PROBLEM:
Please say how many lines below include the word "combo", with nothing beyond the number.

SOURCE DATA:
+++
(** * objects/match.py: slots, matches and the match broadcasts

    A shallow embedding of [src/objects/match.py].  Python objects become
    records, [Optional[X]] becomes [option X], the [IntEnum]s become
    inductive types with their integer [value], and the methods that mutate
    [self] or call into a channel run in a small reader/state/writer/error
    monad over the match object and the list of [Channel.enqueue] calls. *)

From Stdlib Require Import Ascii.
From stdpp Require Import base numbers option list strings pretty gmap.

Open Scope Z_scope.

#[local] Set Warnings "-clear-no-such-hyp".

(** Truth value of a Python [int]. *)
Definition truthy (z : Z) : bool := negb (z =? 0).

(** ** Enumerations *)

Module SlotStatus.
Inductive t : Set :=
| open | locked | not_ready | ready | no_map | playing | complete | quit
| has_player.

(** The integer carried by each member.  [has_player] is written in the
    class body as the bitwise or of five members, which also makes it a
    ninth member of the enumeration (its value, 124, is not taken). *)
Definition value (s : t) : Z :=
  match s with
  | open => 1
  | locked => 2
  | not_ready => 4
  | ready => 8
  | no_map => 16
  | playing => 32
  | complete => 64
  | quit => 128
  | has_player =>
      Z.lor (Z.lor (Z.lor (Z.lor 4 8) 16) 32) 64
  end.

(** [a == b] on an [IntEnum] compares the integers. *)
Definition eqb (a b : t) : bool := value a =? value b.

(** [a & b] on an [IntEnum] is the integer and. *)
Definition and (a b : t) : Z := Z.land (value a) (value b).

#[global] Instance eq_dec : EqDecision t.
Proof. solve_decision. Defined.
End SlotStatus.

Module Teams.
Inductive t : Set := neutral | blue | red.
Definition value (x : t) : Z :=
  match x with neutral => 0 | blue => 1 | red => 2 end.
#[global] Instance eq_dec : EqDecision t.
Proof. solve_decision. Defined.
End Teams.

Module MatchTypes.
Inductive t : Set := standard | powerplay.
Definition value (x : t) : Z :=
  match x with standard => 0 | powerplay => 1 end.
#[global] Instance eq_dec : EqDecision t.
Proof. solve_decision. Defined.
End MatchTypes.

Module MatchScoringTypes.
Inductive t : Set := score | accuracy | combo | scorev2.
Definition value (x : t) : Z :=
  match x with score => 0 | accuracy => 1 | combo => 2 | scorev2 => 3 end.
#[global] Instance eq_dec : EqDecision t.
Proof. solve_decision. Defined.
End MatchScoringTypes.

Module MatchTeamTypes.
Inductive t : Set := head_to_head | tag_coop | team_vs | tag_team_vs.
Definition value (x : t) : Z :=
  match x with
  | head_to_head => 0 | tag_coop => 1 | team_vs => 2 | tag_team_vs => 3
  end.
#[global] Instance eq_dec : EqDecision t.
Proof. solve_decision. Defined.
End MatchTeamTypes.

(** ** Collaborators that live outside [objects/match.py] *)

(** Modelled from the spec: the participant object ([objects.player] is only
    imported for type checking).  An opaque handle compared by equality,
    with an accessible [id]; two handles may carry the same [id]. *)
Module Player.
Record t : Set := mk { handle : positive; id : Z }.

#[global] Instance eq_dec : EqDecision t.
Proof. solve_decision. Defined.

#[global] Instance countable : Countable t.
Proof.
  apply (inj_countable' (λ p, (handle p, id p)) (λ q, mk q.1 q.2)).
  by intros [].
Defined.
End Player.

(** Modelled from the spec: the beatmap reference ([objects.beatmap]), kept
    as its identity only, and the constants [Mods.NOMOD] and
    [GameMode.vn_std] (no mods selected, first game mode). *)
Definition Beatmap : Set := Z.
Definition Mods_NOMOD : Z := 0.
Definition GameMode_vn_std : Z := 0.

Definition bytes : Set := list Byte.byte.

(** Modelled from the spec: the channel primitive ([objects.channel]).  A
    channel has a name and subscribers; its [enqueue(payload, immune)] is
    recorded as an event, its truth value is that of any Python object. *)
Module Channel.
Record t : Set := mk { name : string; players : list Player.t }.

#[global] Instance eq_dec : EqDecision t.
Proof. solve_decision. Defined.
End Channel.

(** ** Slot *)

Module Slot.
Record t : Set := mk {
  player : option Player.t;
  status : SlotStatus.t;
  team : Teams.t;
  mods : Z;
  loaded : bool;
  skipped : bool
}.

#[global] Instance eq_dec : EqDecision t.
Proof. solve_decision. Defined.

(** [Slot.__init__] *)
Definition __init__ : t :=
  {| player := None; status := SlotStatus.open; team := Teams.neutral;
     mods := Mods_NOMOD; loaded := false; skipped := false |}.

Definition empty (self : t) : bool :=
  match player self with None => true | Some _ => false end.

Definition copy (self s : t) : t :=
  {| player := player s;
     status := status s;
     team := team s;
     mods := mods s;
     loaded := loaded self;
     skipped := skipped self |}.

Definition reset (self : t) : t :=
  {| player := None; status := SlotStatus.open; team := Teams.neutral;
     mods := Mods_NOMOD; loaded := false; skipped := false |}.

(** The assignment [s.status = st]. *)
Definition set_status (st : SlotStatus.t) (s : t) : t :=
  {| player := player s; status := st; team := team s; mods := mods s;
     loaded := loaded s; skipped := skipped s |}.

(** The test [s.status & SlotStatus.has_player]. *)
Definition has_player (s : t) : bool :=
  truthy (SlotStatus.and (status s) SlotStatus.has_player).
End Slot.

(** ** Exceptions, events and the environment of a match *)

(** What a Python call ends in: a value or a raised exception. *)
Inductive outcome (A : Type) : Type :=
| Return (a : A)
| Raise (e : string).
Arguments Return {A} a.
Arguments Raise {A} e.

(** [AttributeError] of reading attribute [attr] on [None]. *)
Definition AttributeError (attr : string) : string :=
  "AttributeError: 'NoneType' object has no attribute '" +:+ attr +:+ "'".

(** [x.attr] where [x] may be [None]. *)
Definition getattr {A : Type} (x : option A) (attr : string) : outcome A :=
  match x with
  | Some a => Return a
  | None => Raise (AttributeError attr)
  end.

(** The calls a match makes into its collaborators, in program order. *)
Inductive event : Type :=
| Breakpoint
| Enqueue (c : Channel.t) (data : bytes) (immune : list Z).

(** ** Match *)

Module Match.
Record t : Type := mk {
  id : Z;
  name : string;
  passwd : string;
  host : option Player.t;
  _refs : gset Player.t;
  bmap : option Beatmap;
  mods : Z;
  freemods : bool;
  mode : Z;
  chat : option Channel.t;
  slots : list Slot.t;
  type : MatchTypes.t;
  team_type : MatchTeamTypes.t;
  match_scoring : MatchScoringTypes.t;
  in_progress : bool;
  seed : Z
}.

(** [Match.__init__] *)
Definition __init__ : t :=
  {| id := 0; name := EmptyString; passwd := EmptyString;
     host := None; _refs := ∅;
     bmap := None;
     mods := Mods_NOMOD; mode := GameMode_vn_std; freemods := false;
     chat := None; slots := replicate 16 Slot.__init__;
     type := MatchTypes.standard;
     team_type := MatchTeamTypes.head_to_head;
     match_scoring := MatchScoringTypes.score;
     in_progress := false; seed := 0 |}.

(** Attribute assignments used by the methods and by their callers. *)
Definition set_slots (ss : list Slot.t) (m : t) : t :=
  {| id := id m; name := name m; passwd := passwd m; host := host m;
     _refs := _refs m; bmap := bmap m; mods := mods m;
     freemods := freemods m; mode := mode m; chat := chat m;
     slots := ss; type := type m; team_type := team_type m;
     match_scoring := match_scoring m; in_progress := in_progress m;
     seed := seed m |}.

Definition set_in_progress (b : bool) (m : t) : t :=
  {| id := id m; name := name m; passwd := passwd m; host := host m;
     _refs := _refs m; bmap := bmap m; mods := mods m;
     freemods := freemods m; mode := mode m; chat := chat m;
     slots := slots m; type := type m; team_type := team_type m;
     match_scoring := match_scoring m; in_progress := b;
     seed := seed m |}.

Definition set_passwd (pw : string) (m : t) : t :=
  {| id := id m; name := name m; passwd := pw; host := host m;
     _refs := _refs m; bmap := bmap m; mods := mods m;
     freemods := freemods m; mode := mode m; chat := chat m;
     slots := slots m; type := type m; team_type := team_type m;
     match_scoring := match_scoring m; in_progress := in_progress m;
     seed := seed m |}.

Definition set_chat (c : option Channel.t) (m : t) : t :=
  {| id := id m; name := name m; passwd := passwd m; host := host m;
     _refs := _refs m; bmap := bmap m; mods := mods m;
     freemods := freemods m; mode := mode m; chat := c;
     slots := slots m; type := type m; team_type := team_type m;
     match_scoring := match_scoring m; in_progress := in_progress m;
     seed := seed m |}.

(** *** Properties and queries *)

Definition url (self : t) : string :=
  "osump://" +:+ pretty (id self) +:+ "/" +:+ passwd self.

Definition embed (self : t) : string :=
  "[" +:+ url self +:+ " " +:+ name self +:+ "]".

(** [{self.host} | self._refs]: [host] may still be [None], so the elements
    are optional players. *)
Definition refs (self : t) : gset (option Player.t) :=
  {[ host self ]} ∪ set_map Some (_refs self).

(** [p in {s.player for s in self.slots}] *)
Definition __contains__ (self : t) (p : option Player.t) : bool :=
  bool_decide (p ∈ (list_to_set (Slot.player <$> slots self)
                      : gset (option Player.t))).

Definition __repr__ (self : t) : string :=
  "<" +:+ name self +:+ " (" +:+ pretty (id self) +:+ ")>".

Fixpoint get_slot_in (p : option Player.t) (ss : list Slot.t)
  : option Slot.t :=
  match ss with
  | [] => None
  | s :: rest =>
      if bool_decide (p = Slot.player s) then Some s
      else get_slot_in p rest
  end.

Definition get_slot (self : t) (p : option Player.t) : option Slot.t :=
  get_slot_in p (slots self).

(** The loops over [enumerate(self.slots)], entered at index [idx]. *)
Fixpoint get_slot_id_from (idx : nat) (p : option Player.t)
  (ss : list Slot.t) : option nat :=
  match ss with
  | [] => None
  | s :: rest =>
      if bool_decide (p = Slot.player s) then Some idx
      else get_slot_id_from (S idx) p rest
  end.

Definition get_slot_id (self : t) (p : option Player.t) : option nat :=
  get_slot_id_from 0 p (slots self).

Fixpoint get_free_from (idx : nat) (ss : list Slot.t) : option nat :=
  match ss with
  | [] => None
  | s :: rest =>
      if SlotStatus.eqb (Slot.status s) SlotStatus.open then Some idx
      else get_free_from (S idx) rest
  end.

Definition get_free (self : t) : option nat :=
  get_free_from 0 (slots self).

(** [get_host_slot]: the condition reads [s.player.id] and then
    [self.host.id], only for a slot that passed the [has_player] test;
    either read raises on [None]. *)
Fixpoint get_host_slot_in (h : option Player.t) (ss : list Slot.t)
  : outcome (option Slot.t) :=
  match ss with
  | [] => Return None
  | s :: rest =>
      if Slot.has_player s then
        match getattr (Slot.player s) "id" with
        | Raise e => Raise e
        | Return p =>
            match getattr h "id" with
            | Raise e => Raise e
            | Return hp =>
                if Player.id p =? Player.id hp then Return (Some s)
                else get_host_slot_in h rest
            end
        end
      else get_host_slot_in h rest
  end.

Definition get_host_slot (self : t) : outcome (option Slot.t) :=
  get_host_slot_in (host self) (slots self).

(** [copy]: the configuration of [m] is taken over, nothing else. *)
Definition copy (self m : t) : t :=
  {| id := id self; name := name m; passwd := passwd self;
     host := host self; _refs := _refs self;
     bmap := bmap m; mods := mods m; freemods := freemods m;
     mode := mode m; chat := chat self; slots := slots self;
     type := type self; team_type := team_type m;
     match_scoring := match_scoring m;
     in_progress := in_progress self; seed := seed self |}.

(** *** The collaborators a broadcasting method calls into

    [packets.updateMatch] and [packets.matchStart] (the protocol encoder),
    the channel directory [glob.channels], looked up by name, and what the
    interpreter's breakpoint hook does when [breakpoint()] is reached: it
    returns (the debugger session is resumed, or the hook is disabled) or it
    raises (the debugger session is quit). *)
Record env : Type := mk_env {
  updateMatch : t → bool → bytes;
  matchStart : t → bytes;
  channels : gmap string Channel.t;
  breakpointhook : outcome unit
}.

(** A method of a match: it reads the collaborators, may assign to [self],
    calls out (the events, in order) and returns or raises; what was
    assigned and sent before a raise stays. *)
Definition meth (A : Type) : Type := env → t → outcome A * t * list event.

#[global] Instance meth_ret : MRet meth := λ A a _ self, (Return a, self, []).

#[global] Instance meth_bind : MBind meth := λ A B f c E self,
  match c E self with
  | (Return a, self1, t1) =>
      let '(r, self2, t2) := f a E self1 in (r, self2, t1 ++ t2)
  | (Raise e, self1, t1) => (Raise e, self1, t1)
  end.

Definition get : meth t := λ _ self, (Return self, self, []).
Definition put (m : t) : meth unit := λ _ _, (Return (), m, []).
Definition ask : meth env := λ E self, (Return E, self, []).
Definition emit (e : event) : meth unit := λ _ self, (Return (), self, [e]).
Definition lift {A : Type} (o : outcome A) : meth A := λ _ self, (o, self, []).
+++
RESPONSE AREA:
2